Lemma skip_spaces_ret l c : c ∈ l -> isspace c = false -> exists d l', skip_spaces l = Ret (d :: l') /\ c ∈ d :: l'.
Proof.
  intros Hc Hs. induction l as [|d l IH]; [by apply elem_of_nil in Hc|]. cbn [skip_spaces].
  destruct (isspace d) eqn:E; [|eauto]. apply IH. apply elem_of_cons in Hc as [->|Hc]; [congruence|done].
Qed.

Lemma digit_value_nul : digit_value 0 = 36.
Proof. done. Qed.

Lemma nul_stops base l : base <= 36 -> 0 ∈ l -> Exists (fun c => base <= digit_value c) l.
Proof. intros Hb Hl. apply Exists_exists. exists 0. rewrite digit_value_nul. done. Qed.

(** [atol] and [strtol] return on a C string. *)
Lemma strtol10_nul l : 0 ∈ l -> returns (strtol10 l).
Proof.
  intros Hl. unfold strtol10. destruct (skip_spaces_ret l 0 Hl eq_refl) as (d & l' & -> & Hd). cbn [cbind].
  assert (exists v r, strtol_digits 10 0 (if (d =? 43) || (d =? 45) then l' else d :: l') = Ret (v, r)) as (v & r & ->).
  { apply strtol_digits_ret, nul_stops; [lia|]. destruct (_ || _) eqn:E; [|done].
    apply elem_of_cons in Hd as [<-|Hd]; [discriminate|done]. }
  apply returns_Ret.
Qed.

Lemma strtol16_nul l : 0 ∈ l -> returns (strtol16 l).
Proof.
  intros Hl. unfold strtol16. destruct (skip_spaces_ret l 0 Hl eq_refl) as (d & l' & -> & Hd). cbn [cbind].
  set (l1 := if (d =? 43) || (d =? 45) then l' else d :: l').
  assert (0 ∈ l1) as H1.
  { unfold l1. destruct (_ || _) eqn:E; [|done]. apply elem_of_cons in Hd as [<-|Hd]; [discriminate|done]. }
  clearbody l1. match goal with |- returns (cbind ?m _) => assert (exists l2, m = Ret l2 /\ 0 ∈ l2) as (l2 & -> & H2) end.
  { assert ((exists x y t, l1 = 48 :: x :: y :: t) \/ ~ exists x y t, l1 = 48 :: x :: y :: t) as [(x & y & t & ->)|Hn].
    { destruct l1 as [|c [|x [|y t]]]; try (right; intros (? & ? & ? & ?); discriminate).
      destruct (decide (c = 48)) as [->|Hc]; [left; eauto|right; intros (? & ? & ? & ?); congruence]. }
    - eexists. split; [reflexivity|]. destruct (_ && _) eqn:E; [|done]. cbn [drop].
      apply elem_of_cons in H1 as [H1|H1]; [discriminate|]. apply elem_of_cons in H1 as [<-|H1]; [discriminate|done].
    - exists l1. split; [|done]. repeat case_match; try done. subst. destruct Hn. eauto. }
  cbn [cbind]. destruct l2 as [|c l2]; [by apply elem_of_nil in H2|]. destruct (_ <? _); [|apply returns_Ret].
  destruct (strtol_digits_ret 16 0 (c :: l2)) as (v & r & ->); [by apply nul_stops|]. apply returns_Ret.
Qed.

(** A number of [n] digits is below [10 ^ n]. *)
Lemma strtol_digits_bound base l : 0 < base -> forall acc v r, 0 <= acc ->
  strtol_digits base acc l = Ret (v, r) ->
  blen r <= blen l /\ r <> [] /\ 0 <= v < (acc + 1) * base ^ (blen l - blen r).
Proof.
  intros Hb. induction l as [|c l IH]; intros acc v r Ha; cbn [strtol_digits]; [done|].
  destruct (Z.ltb_spec (digit_value c) base) as [Hc|Hc].
  2: { intros [= <- <-]. rewrite Z.sub_diag, Z.pow_0_r. split; [lia|]. split; [done|lia]. }
  assert (0 <= digit_value c) as Hd.
  { clear. unfold digit_value, isdigit. repeat case_match; zify_bool; lia. }
  intros H. apply IH in H as (H1 & H2 & H3); [|nia]. rewrite blen_cons.
  split; [lia|]. split; [done|]. replace (1 + blen l - blen r) with (Z.succ (blen l - blen r)) by lia.
  rewrite Z.pow_succ_r by lia. assert (0 < base ^ (blen l - blen r)) by (apply Z.pow_pos_nonneg; lia). nia.
Qed.

Lemma atol_bound c l v : isdigit c = true -> atol (c :: l) = Ret v -> 0 <= v < 10 ^ blen l.
Proof.
  intros Hc. unfold atol, strtol10. cbn [skip_spaces]. rewrite isdigit_not_space by done. cbn [cbind].
  pose proof (isdigit_range _ Hc). destruct (Z.eqb_spec c 43), (Z.eqb_spec c 45); try lia. cbn [orb].
  intros H1. inv_bind. destruct v0 as [w r]. injection H1 as <-.
  apply strtol_digits_bound in Hb as (H2 & H3 & H4); [|lia|lia]. rewrite blen_cons in *.
  destruct r as [|d r]; [done|]. rewrite blen_cons in *. pose proof (blen_nonneg r).
  assert (10 ^ (1 + blen l - (1 + blen r)) <= 10 ^ blen l) by (apply Z.pow_le_mono_r; lia).
  unfold saturate, LONG_MIN, LONG_MAX. lia.
Qed.

Lemma strtol16_range l v : strtol16 l = Ret (Some v) -> LONG_MIN <= v <= LONG_MAX.
Proof.
  unfold strtol16. intros H. inv_bind. destruct v0 as [|c l']; [discriminate|]. inv_bind.
  destruct v0 as [|d l2]; [discriminate|]. destruct (_ <? _); [|discriminate]. inv_bind. destruct v0 as [w r].
  injection H as <-. unfold saturate, LONG_MIN, LONG_MAX. lia.
Qed.

(** A number below [10 ^ n] has at most [n] digits. *)
Lemma dec_digits_length fuel : forall n z acc, 0 <= z < 10 ^ Z.of_nat n -> (1 <= n <= fuel)%nat ->
  (length (dec_digits fuel z acc) <= n + length acc)%nat.
Proof.
  induction fuel as [|f IH]; intros n z acc Hz Hn; [lia|]. simpl. destruct (Z.ltb_spec z 10); [simpl; lia|].
  destruct n as [|[|n]]; [lia|change (10 ^ Z.of_nat 1) with 10 in Hz; lia|].
  rewrite Nat2Z.inj_succ, Z.pow_succ_r in Hz by lia.
  specialize (IH (S n) (z / 10) (48 + z mod 10 :: acc)). cbn [length] in IH. rewrite IH; [lia| |lia].
  split; [apply Z.div_pos; lia|apply Z.div_lt_upper_bound; lia].
Qed.

Lemma blen_dec z n : 0 <= z < 10 ^ Z.of_nat n -> (1 <= n <= 20)%nat -> blen (dec z) <= Z.of_nat n.
Proof.
  intros Hz Hn. unfold dec. destruct (Z.ltb_spec z 0); [lia|]. pose proof (dec_digits_length 20 n z [] Hz Hn) as H1.
  unfold blen. simpl length in H1 at 2. lia.
Qed.

(** ** Hexadecimal text *)

Definition hex_digit (d : Z) : Z := if d <? 10 then 48 + d else 87 + d.

Fixpoint hex_digits (fuel : nat) (z : Z) (acc : list Z) : list Z :=
  match fuel with
  | O => acc
  | S f => if z <? 16 then hex_digit z :: acc else hex_digits f (z / 16) (hex_digit (z mod 16) :: acc)
  end.

(** The text of a number below 2^64. *)
Definition hex (z : Z) : list Z := hex_digits 16 z [].

Lemma digit_value_hex d : 0 <= d < 16 -> digit_value (hex_digit d) = d.
Proof.
  intros. unfold hex_digit. destruct (Z.ltb_spec d 10); unfold digit_value, isdigit; repeat case_match; zify_bool; lia.
Qed.

Lemma digits_hex_digits fuel : forall z acc base_acc rest,
  0 <= z < 16 ^ Z.of_nat fuel -> (0 < fuel)%nat ->
  exists n d ds, strtol_digits 16 base_acc (hex_digits fuel z acc ++ rest) =
      strtol_digits 16 (base_acc * 16 ^ Z.of_nat n + z) (acc ++ rest) /\
    hex_digits fuel z acc = hex_digit d :: ds /\ 0 <= d < 16 /\ (0 < z -> 0 < d).
Proof.
  induction fuel as [|f IH]; intros z acc base_acc rest Hz Hf; [lia|]. simpl. destruct (Z.ltb_spec z 16).
  - exists 1%nat, z, acc. cbn [app strtol_digits]. rewrite digit_value_hex by lia.
    destruct (Z.ltb_spec z 16); [|lia]. split; [f_equal; lia|]. split; [done|lia].
  - rewrite Nat2Z.inj_succ, Z.pow_succ_r in Hz by lia. destruct f as [|f]; [simpl in Hz; lia|].
    destruct (IH (z / 16) (hex_digit (z mod 16) :: acc) base_acc rest) as (n & d & ds & -> & -> & Hd & Hp).
    { split; [apply Z.div_pos; lia|apply Z.div_lt_upper_bound; lia]. }
    { lia. }
    exists (S n), d, ds. pose proof (Z.mod_pos_bound z 16 ltac:(lia)).
    cbn [app strtol_digits]. rewrite digit_value_hex by lia. destruct (Z.ltb_spec (z mod 16) 16); [|lia].
    split; [|split; [done|split; [done|]]].
    + f_equal. rewrite Nat2Z.inj_succ, Z.pow_succ_r by lia. pose proof (Z.div_mod z 16). lia.
    + intros _. apply Hp. apply Z.div_str_pos. lia.
Qed.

···

● Your goal: What is needed is an exact copy of the lines from the start of the listing through the line where "intros Hc Hs." sits, please, both end lines included and nothing more.

● Response to this exercise:
Lemma skip_spaces_ret l c : c ∈ l -> isspace c = false -> exists d l', skip_spaces l = Ret (d :: l') /\ c ∈ d :: l'.
Proof.
  intros Hc Hs. induction l as [|d l IH]; [by apply elem_of_nil in Hc|]. cbn [skip_spaces].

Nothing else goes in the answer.